This morning was going to be different. I would wake up at 4 am and get my day started. Now, I had been planning this for about two weeks. My new routine would be waking up between 3 and 4 am to get a headstart on my day. I was going to totally do what “those other” blogger moms do and have my alone time, sip my tea crush my to-do list. You know, a shower unbothered, cook breakfast, throw a load in the washer and clean all the things that I don’t have a chance to clean on a regular basis. EVERYTHING.
I can’t lie, I talked myself out of this new routine many times over just this morning. Nevertheless, there has been nudging from God for me to wake at this time (I will share more about that another time), so I got up. IT WAS HARD. I said to myself, wow is this what it's like to be one of those moms or even a Kardashian? No wonder why they are so together and seem to have life figured out. Here I come too!
I started a pot of grits (I love grits!). I took a lovely hot shower, washed my face thoroughly and brushed my teeth (WIN). Next, I would brush my hair back, put on my mom uniform (black leggings and a tshirt...don't act like you didn't know) and add a cardigan to dress it up.
I meditated and prayed, It was a really beautiful moment to be present with my thoughts and God.
My husband awakens and poor guy, he’s completely confused at my “new found routine.” I can’t blame him. He began to whisper a couple of questions, Where did you go? Wait, are you dressed? What are you doing? I replied that I was trying something new. What happens next, is nothing short of what should be of a surprise.
Jenna (the 18-month-old) decided to wake. I nursed here and laid her down, DONE! I gently covered her and proceeded to the family room to write. Just as I began the first sentence, I heard a piercing scream and cry from the level above me. It was Jissy (the 3eenager). I closed my machine and ran upstairs. You know, that mom fear that your child may have fallen so you sprint. Yeah, that was me.

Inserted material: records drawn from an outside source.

(** A later render of the same instance with the same props.  The
    dependencies of [useMemo] and [useCallback] are unchanged, so [store] and
    [isValid] are the ones of the render before, and [value] is what
    [getSnapshot] returns now. *)
Definition rerender (r : Render) (w : World) : Render :=
  {| store := store r; value := getSnapshot (store r) w; isValid := isValid r |}.

(** The world after the second component of [Scenario] has written the
    valid 5, resp. the invalid ["x"], through its first render. *)
Definition world_valid : World := StoreRegistry.setValue 1 (VNumber 5) Scenario.world1.

Definition world_invalid : World := StoreRegistry.setValue 1 (VNumber 0) Scenario.world1.

(** A second listener on the store that [7] listens to. *)
Definition world_two : World := listeners_add 1 8%positive Scenario.world_listening.

End Later.

(** * Properties *)

Import StoreRegistry EventLoop.

Open Scope list_scope.
Set Warnings "-clear-no-such-hyp".

(** ** The equality predicate *)

Lemma is_object_VObject (v : JSValue) :
  is_object v = true <-> exists r, v = VObject r.
Proof.
  split.
  - destruct v; cbn; try discriminate. eauto.
  - intros [r ->]. reflexivity.
Qed.

(** A falsy value is never an object: the guard [!a || !b] turns away the
    missing values and some primitives, and nothing else. *)
Lemma logical_not_no_object (v : JSValue) :
  logical_not v = true -> is_object v = false.
Proof. destruct v; cbn; intros H; try reflexivity; discriminate. Qed.

Lemma is_missing_logical_not (v : JSValue) :
  is_missing v = true -> logical_not v = true.
Proof. destruct v; cbn; intros H; try reflexivity; discriminate. Qed.

Lemma logical_not_object_type (v : JSValue) :
  logical_not v = true -> is_missing v = true \/ is_object_type v = false.
Proof. destruct v; cbn; auto. Qed.

(** C7. For every pair [(a, b)], [defaultIsEqual] first tests [a === b] and
    answers [true] when it holds; when it fails and either side is missing
    or is not of object type, the answer is [false] and the deep comparator
    is not consulted; what is left, two objects, goes to the deep
    comparator, and nothing else does. *)
Theorem defaultIsEqual_short_circuits (a b : JSValue) :
  defaultIsEqual_cmp a b =
    if strict_eq a b then Decided true
    else if is_missing a || is_missing b
            || negb (is_object_type a) || negb (is_object_type b)
    then Decided false
    else Deep a b.
Proof.
  unfold defaultIsEqual_cmp.
  destruct (strict_eq a b); [reflexivity|].
  fold (is_object_type a) (is_object_type b).
  destruct (logical_not a || logical_not b) eqn:Hfalsy.
  - (* a falsy side is missing, or a primitive *)
    apply orb_true_iff in Hfalsy.
    destruct Hfalsy as [H|H]; apply logical_not_object_type in H;
      destruct H as [-> | ->]; cbn; rewrite ?orb_true_r; reflexivity.
  - (* both sides truthy: neither is missing *)
    apply orb_false_iff in Hfalsy. destruct Hfalsy as [Ha Hb].
    destruct (is_missing a) eqn:Ma;
      [apply is_missing_logical_not in Ma; congruence|].
    destruct (is_missing b) eqn:Mb;
      [apply is_missing_logical_not in Mb; congruence|].
    reflexivity.
Qed.
(** * Shapes: perimeter and area of circles, triangles and rectangles

    A shallow embedding of [func.go] (package [shapes]).  Go's [float64] is
    IEEE 754 binary64; it is modelled by Rocq's primitive [float], whose
    operations are the same binary64 operations (round to nearest, ties to
    even) and whose meaning is given by [SpecFloat] through [FloatAxioms].
    [math.Sqrt] is the correctly rounded square root.  None of the six
    methods contains a product followed by a sum, so no fused
    multiply-add can change a result; the payload of a not-a-number value
    is not tracked.

    The file has three layers: the methods as written ([Shapes]), facts
    about binary64 rounding read off the definitions of [SpecFloat]
    ([Binary64Facts], [RealFacts]), and the properties of the shapes. *)

From Stdlib Require Import QArith Reals Qreals Lra.
From Stdlib Require Import ZArith Bool List Permutation Lia Floats.
Import ListNotations.

Module Shapes.

Local Open Scope float_scope.

(** [math.Pi], converted to [float64]: the binary64 number nearest to
    3.14159265358979323846264338327950288419716939937510582097494459. *)
Definition Pi : float := 0x1.921fb54442d18p+1.

(** [type Circle struct { Radius float64 }] *)
Record Circle : Set := { Radius : float }.

(** [type Triangle struct { A, B, C float64 }] *)
Record Triangle : Set := { A : float; B : float; C : float }.

(** [type Rectangle struct { Width, Height float64 }] *)
Record Rectangle : Set := { Width : float; Height : float }.

(** [type Shape interface { Perimeter() float64; Area() float64 }] *)
Class Shape (T : Type) : Type := {
  Perimeter : T -> float;
  Area : T -> float
}.

(** [func (c Circle) Perimeter() float64].  The constant expression
    [2 * math.Pi] is evaluated exactly and then converted to [float64];
    doubling is exact in binary64, so this is the product [2 * Pi]. *)
Definition Circle_Perimeter (c : Circle) : float :=
  2 * Pi * Radius c.

(** [func (c Circle) Area() float64] *)
Definition Circle_Area (c : Circle) : float :=
  Pi * Radius c * Radius c.

(** [func (t Triangle) Perimeter() float64] *)
Definition Triangle_Perimeter (t : Triangle) : float :=
  A t + B t + C t.

(** [func (t Triangle) Area() float64] *)
Definition Triangle_Area (t : Triangle) : float :=
  let p := Triangle_Perimeter t / 2 in
  sqrt (p * (p - A t) * (p - B t) * (p - C t)).

(** [func (r Rectangle) Perimeter() float64] *)
Definition Rectangle_Perimeter (r : Rectangle) : float :=
  2 * (Width r + Height r).

(** [func (r Rectangle) Area() float64] *)
Definition Rectangle_Area (r : Rectangle) : float :=
  Width r * Height r.

#[export] Instance Circle_Shape : Shape Circle :=
  {| Perimeter := Circle_Perimeter; Area := Circle_Area |}.

#[export] Instance Triangle_Shape : Shape Triangle :=
  {| Perimeter := Triangle_Perimeter; Area := Triangle_Area |}.

#[export] Instance Rectangle_Shape : Shape Rectangle :=
  {| Perimeter := Rectangle_Perimeter; Area := Rectangle_Area |}.

(** A value of interface type [Shape]: one of the three implementers. *)
Inductive AnyShape : Set :=
  | OfCircle (c : Circle)
  | OfTriangle (t : Triangle)
  | OfRectangle (r : Rectangle).

#[export] Instance AnyShape_Shape : Shape AnyShape := {|
  Perimeter s :=
    match s with
    | OfCircle c => Perimeter c
    | OfTriangle t => Perimeter t
    | OfRectangle r => Perimeter r
    end;
  Area s :=
    match s with
    | OfCircle c => Area c
    | OfTriangle t => Area t
    | OfRectangle r => Area r
    end
|}.






(** The field values of a shape, in declaration order. *)
Definition fields (s : AnyShape) : list float :=
  match s with
  | OfCircle c => [Radius c]
  | OfTriangle t => [A t; B t; C t]
  | OfRectangle r => [Width r; Height r]
  end.

(** The semi-perimeter [p := t.Perimeter() / 2] of [Triangle.Area]. *)
Definition semi (t : Triangle) : float := Triangle_Perimeter t / 2.

(** The argument that [Triangle.Area] passes to [math.Sqrt]. *)
Definition radicand (t : Triangle) : float :=
  semi t * (semi t - A t) * (semi t - B t) * (semi t - C t).

(** The product of the first three Heron factors, [p * (p-a) * (p-b)]. *)
Definition partial_product (t : Triangle) : float :=
  semi t * (semi t - A t) * (semi t - B t).

(** Two triangles have the same three side lengths, in any order. *)
Definition sides_permuted (t t' : Triangle) : Prop :=
  Permutation [A t; B t; C t] [A t'; B t'; C t'].

(** Go's [x >= 0] on every side. *)
Definition nonneg_sides (t : Triangle) : bool :=
  (0 <=? A t) && (0 <=? B t) && (0 <=? C t).

(** Go's [x > 0] on every side. *)
Definition positive_sides (t : Triangle) : bool :=
  (0 <? A t) && (0 <? B t) && (0 <? C t).

(** No side is an infinity or a not-a-number. *)
Definition finite_sides (t : Triangle) : bool :=
  is_finite (A t) && is_finite (B t) && is_finite (C t).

Just as I approached the room to my 3eenager, my 18-month-old decided to wake up crying as well. At this point. My de facto plan of Beyonce and Kardashian dreams was a bust...sorta.
I proceeded to prance down to the family room, one child on each hip. I made waffles, waffles were crumbled on me, I held a kid, the next kid was clinging on my leg. I administered popsicles to alleviate the cries and then, I lost my grits! Where are my d*** GRITS?! How do you misplace a bowl grits? At this point, my husband is up and he’s trying to help. I think he feels bad that my new routine had been infiltrated on by his children (notice I have given him all the rights to these bossy toddlers). His wife is under attack and he feels responsible. But He’s not.
Here's the point...
I am sharing this because I actually can only chuckle about moments like this because they have been the ebb and flow of my life. However, I want you to know that everything is perception. While some people are waking up and having these perfect instagrammable moments, it's okay if you aren’t and guess what, to be real, they may not be having those moments either. The point is, to run your race, whatever that may look like. Creating new routines doesn't always come easy and it takes 14 days to really solidify the routine anyway. So give yourself grace.
Sinking Heels of Motherhood is REAL! Every day we think we have it under control and then BOOM there goes our heels sinking yet again. BUT we are resilient! We keep going, we keep trying and we don't give up.
It is officially 6 am and I have accomplished many things that I typically don't accomplish by this time so for that, all is not lost.
Be the best YOU today and only use what other people do as inspiration, not a blueprint to your own journey.
Signed a mom covered in waffle crumbs, with a toddler gripping my neck at 6 am.